Within the material below, transcribe exactly the lines from the one holding "Conventions." through the one holding "request body and", keeping both ends and skipping the rest.
Content starts
(** * Order-to-notification pipeline: a shallow embedding

    The development follows the JavaScript sources of the order service
    (OrderService, EventPublisher, OrderController, the rate limiter of its
    middleware), the shared event schemas (EventValidator, EventBuilder),
    the notification service (OrderEventConsumer, OrderEventHandler,
    NotificationService) and the cart of the storefront (the cart slice and
    the checkout).

    Conventions.
    - A JavaScript call that may [throw] returns a [Completion]:
      [Normal v] for a normal return, [Throw msg] for a thrown [Error]
      carrying [msg] as its message.
    - Calls to collaborators (repository, Kafka producer, notification
      channels) are recorded in an explicit trace of effects, in call order.
    - JSON numbers are modelled by exact rationals [Q], except in
      [OrderRequest], where the order service is followed on the raw
      request body and numbers are IEEE 754 doubles with their rounding. *)

From Stdlib Require Import List String Ascii Bool Arith ZArith QArith Lia.
From Stdlib Require Import SetoidList.
From Stdlib Require PrimFloat FloatOps SpecFloat.
From Stdlib Require Import DecimalString.
Import ListNotations.

Set Warnings "-register-all".
Set Warnings "-inexact-float".

Open Scope string_scope.
Open Scope list_scope.

(** ** Completions and JavaScript values *)

Inductive Completion (A : Type) : Type :=
| Normal (a : A)
| Throw (message : string).

Arguments Normal {A} a.
Arguments Throw {A} message.

Definition isNormal {A} (c : Completion A) : bool :=
  match c with Normal _ => true | Throw _ => false end.

Definition bindC {A B} (c : Completion A) (k : A -> Completion B) : Completion B :=
  match c with
  | Normal a => k a
  | Throw m => Throw m
  end.

Notation "'try!' x <- c ;; k" := (bindC c (fun x => k))
  (at level 61, x name, c at next level, right associativity).

(** Decimal rendering of an array index, as a template literal does. *)
Definition nat_to_string (n : nat) : string :=
  NilEmpty.string_of_uint (Nat.to_uint n).

(** Values produced by [JSON.parse]. *)
Inductive JsVal : Type :=
| JUndefined
| JNull
| JBool (b : bool)
| JNum (q : Q)
| JStr (s : string)
| JArr (elems : list JsVal)
| JObj (props : list (string * JsVal)).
Content ends
Result:
    Conventions.
    - A JavaScript call that may [throw] returns a [Completion]:
      [Normal v] for a normal return, [Throw msg] for a thrown [Error]
      carrying [msg] as its message.
    - Calls to collaborators (repository, Kafka producer, notification
      channels) are recorded in an explicit trace of effects, in call order.
    - JSON numbers are modelled by exact rationals [Q], except in
      [OrderRequest], where the order service is followed on the raw
      request body and numbers are IEEE 754 doubles with their rounding. *)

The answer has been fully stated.